The Wellcome Trust Centre for Neuroimaging, UCL Institute of Neurology, London, WC1N 3BG, UK.
Neuroimage. 2013 Jan 1;64(6):388-98. doi: 10.1016/j.neuroimage.2012.09.014. Epub 2012 Sep 14.
In Kilner et al. [Kilner, J.M., Kiebel, S.J., Friston, K.J., 2005. Applications of random field theory to electrophysiology. Neurosci. Lett. 374, 174-178.] we described a fairly general analysis of induced responses-in electromagnetic brain signals-using the summary statistic approach and statistical parametric mapping. This involves localising induced responses-in peristimulus time and frequency-by testing for effects in time-frequency images that summarise the response of each subject to each trial type. Conventionally, these time-frequency summaries are estimated using post-hoc averaging of epoched data. However, post-hoc averaging of this sort fails when the induced responses overlap or when there are multiple response components that have variable timing within each trial (for example stimulus and response components associated with different reaction times). In these situations, it is advantageous to estimate response components using a convolution model of the sort that is standard in the analysis of fMRI time series. In this paper, we describe one such approach, based upon ordinary least squares deconvolution of induced responses to input functions encoding the onset of different components within each trial. There are a number of fundamental advantages to this approach: for example; (i) one can disambiguate induced responses to stimulus onsets and variably timed responses; (ii) one can test for the modulation of induced responses-over peristimulus time and frequency-by parametric experimental factors and (iii) one can gracefully handle confounds-such as slow drifts in power-by including them in the model. In what follows, we consider optimal forms for convolution models of induced responses, in terms of impulse response basis function sets and illustrate the utility of deconvolution estimators using simulated and real MEG data.

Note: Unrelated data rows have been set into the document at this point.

(** C5, amended. An incremental sync reads the date twice, for yesterday
    and for today, and sends one search, for the pages of the space last
    modified from yesterday (included) to today (excluded).  When the wiki
    service answers that search with the pages of the space modified in
    that window, the sync asks for them in the order of the answer and
    uploads one object for each until the first page whose step raises: the
    pages asked for are the pages uploaded and, if any is left, the one
    after them, and no other page is asked for or uploaded.  So when the
    content and the ancestors of the first pages of the answer are served
    and those of the next cannot be fetched, exactly these first pages are
    uploaded; and when all pages of the answer are served, exactly the
    pages of the window are. *)
Theorem incremental_uploads_until_first_failure (up : upstream)
    (self : session) (w : world) (pages : list wiki_page) :
  let since := yesterday_at up w in
  let until := today_at up w in
  let due := modified_within since until pages in
  constructed self →
  cql up (history w)
    (cql_text (py_str (space self)) (Calendar.strftime_ymd since)
       (Calendar.strftime_ymd until)) "ancestors"
  = Returns (wp_ref <$> due) →
  let run := process_page_incremental up self w in
  let uploads := uploads_in (calls_since w run.2) in
  run.1 = Returns ()
  ∧ searches_in (calls_since w run.2)
    = [cql_text (py_str (space self)) (Calendar.strftime_ymd since)
         (Calendar.strftime_ymd until)]
  ∧ (length uploads ≤ length due)%nat
  ∧ content_fetches (calls_since w run.2)
    = (λ p, page_url self (wp_id p)) <$> take (S (length uploads)) due
  ∧ (∀ served rest,
       due = served ++ rest →
       Forall (page_known up self) served →
       (rest = [] ∨ ∃ bad, head rest = Some bad ∧ page_unreadable up self bad) →
       uploads = incremental_blob <$> served).
Proof.
  cbn zeta. intros C Q.
  change (cql_text _ _ _) with (incremental_query up self w) in Q |- *.
  assert (R : (process_page_incremental up self w).1 = Returns ()).
  { rewrite incremental_run, Q.
    by destruct (for_each _ _ _) as [[[]|e] w']. }
  split; [exact R|].
  assert (H : ∀ delta o w',
             for_each (ref_id <$> (wp_ref <$> modified_within
                                     (yesterday_at up w) (today_at up w) pages))
               (incremental_step up self) (searched up self w) = (o, w') →
             history w' = history (searched up self w) ++ delta →
             calls_since w (process_page_incremental up self w).2
             = [Cql (incremental_query up self w) "ancestors"] ++ delta).
  { intros delta o w' L E. rewrite incremental_run, Q, L.
    apply calls_since_app.
    destruct o as [[]|e]; cbn [snd printed history]; rewrite E; cbn;
      by rewrite <- app_assoc. }
  split; [|split; [|split]].
  - destruct (incremental_loop_counts up self
                (ref_id <$> (wp_ref <$> modified_within
                               (yesterday_at up w) (today_at up w) pages))
                (searched up self w) C)
      as (w' & delta & o & L & E & S & _).
    rewrite (H delta o w' L E), searches_in_app, S. done.
  - destruct (incremental_loop_counts up self
                (ref_id <$> (wp_ref <$> modified_within
                               (yesterday_at up w) (today_at up w) pages))
                (searched up self w) C)
      as (w' & delta & o & L & E & _ & U & _).
    rewrite (H delta o w' L E), uploads_in_app. cbn [uploads_in omap app].
    by rewrite !length_fmap in U.
  - destruct (incremental_loop_counts up self
                (ref_id <$> (wp_ref <$> modified_within
                               (yesterday_at up w) (today_at up w) pages))
                (searched up self w) C)
      as (w' & delta & o & L & E & _ & _ & F).
    rewrite (H delta o w' L E), uploads_in_app, content_fetches_app, F.
    cbn [uploads_in content_fetches omap app].
    by rewrite <- !fmap_take, <- !list_fmap_compose.
  - intros served rest D K B. rewrite D in H.
    rewrite !fmap_app in H.
    destruct (incremental_loop_known up self served (searched up self w) C K)
      as (w1 & d1 & L1 & E1 & U1 & _).
    destruct B as [->|(bad & Hd & B)].
    + specialize (H d1 (Returns ()) w1).
      rewrite for_each_app, L1 in H. rewrite H by done.
      rewrite uploads_in_app. exact U1.
    + destruct rest as [|bad' rest]; [done|]. cbn in Hd. simplify_eq.
      destruct (incremental_step_unreadable up self bad w1 B) as (e & w2 & L2).
      destruct (incremental_step_raises up self _ _ _ _ L2)
        as (d2 & E2 & U2 & _).
      specialize (H (d1 ++ d2) (Raises e) w2).
      rewrite for_each_app, L1 in H. cbn [fmap list_fmap for_each] in H.
      rewrite bind_run in H. cbn [wp_ref ref_id] in H. rewrite L2 in H.
      rewrite H; [|done|by rewrite E2, E1, app_assoc].
      by rewrite !uploads_in_app, U1, U2, app_nil_r.
Qed.

(** On 2024-03-15 the search returns Guides and Setup, modified on
    2024-03-14; Guides is served, the content of Setup cannot be fetched:
    Guides is uploaded and nothing else. *)
Lemma incremental_uploads_until_first_failure_witness :
  let run := process_page_incremental Sample.setup_unread Sample.docs boot in
  searches_in (calls_since boot run.2)
  = ["space = DOCS AND type = page AND lastmodified >= 2024-03-14 AND lastmodified < 2024-03-15"]
  ∧ content_fetches (calls_since boot run.2)
    = [page_url Sample.docs "110"; page_url Sample.docs "111"]
  ∧ uploads_in (calls_since boot run.2)
    = [("Home/Guides.html", "<p>Guides</p>")].
Proof.
  cbn zeta.
  destruct (incremental_uploads_until_first_failure Sample.setup_unread
              Sample.docs boot Sample.site) as (_ & S & _ & F & U).
  - reflexivity.
  - vm_compute. reflexivity.
  - split; [rewrite S; vm_compute; reflexivity|].
    rewrite F.
    rewrite (U [WikiPage "110" "Guides" "<p>Guides</p>" Sample.stamp 738959
                  [PageRef "100" "Home"]]
               [WikiPage "111" "Setup" "<p>Setup</p>" Sample.stamp 738959
                  [PageRef "100" "Home"; PageRef "110" "Guides"]]).
    + split; vm_compute; reflexivity.
    + vm_compute. reflexivity.
    + repeat constructor; intros h; try reflexivity.
      eexists. split; [reflexivity|]. split; [left; reflexivity|reflexivity].
    + right. eexists. split; [reflexivity|]. left. intros w. reflexivity.
Defined.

在 Kilner 等人的研究中 [Kilner, J.M., Kiebel, S.J., Friston, K.J., 2005. 应用随机场理论于电生理学. 神经科学快报. 374, 174-178],我们描述了一种相当通用的分析方法,即使用摘要统计方法和统计参数映射来分析电磁脑信号中的诱发响应。这涉及通过测试时间-频率图像中的效应来定位刺激后时间和频率的诱发响应,这些图像总结了每个被试对每种试验类型的反应。传统上,这些时间-频率摘要通过对分段数据进行事后平均来估计。然而,当诱发响应重叠或在每个试验中有多个具有可变时间的响应成分时(例如与不同反应时间相关的刺激和响应成分),这种事后平均会失败。在这些情况下,使用 fMRI 时间序列分析中标准的卷积模型来估计响应成分是有利的。在本文中,我们描述了一种这样的方法,它基于对输入函数的诱导响应的普通最小二乘反卷积,这些输入函数编码了每个试验中不同成分的起始。这种方法有许多基本优势:例如:(i)可以区分刺激起始和可变时间的响应的诱发响应;(ii)可以通过参数实验因素来测试诱导响应的调制,(iii)可以通过将它们包含在模型中,优雅地处理混杂因素,如功率的缓慢漂移。在接下来的内容中,我们将根据脉冲响应基函数集来考虑诱导响应的卷积模型的最优形式,并使用模拟和真实 MEG 数据来说明反卷积估计器的实用性。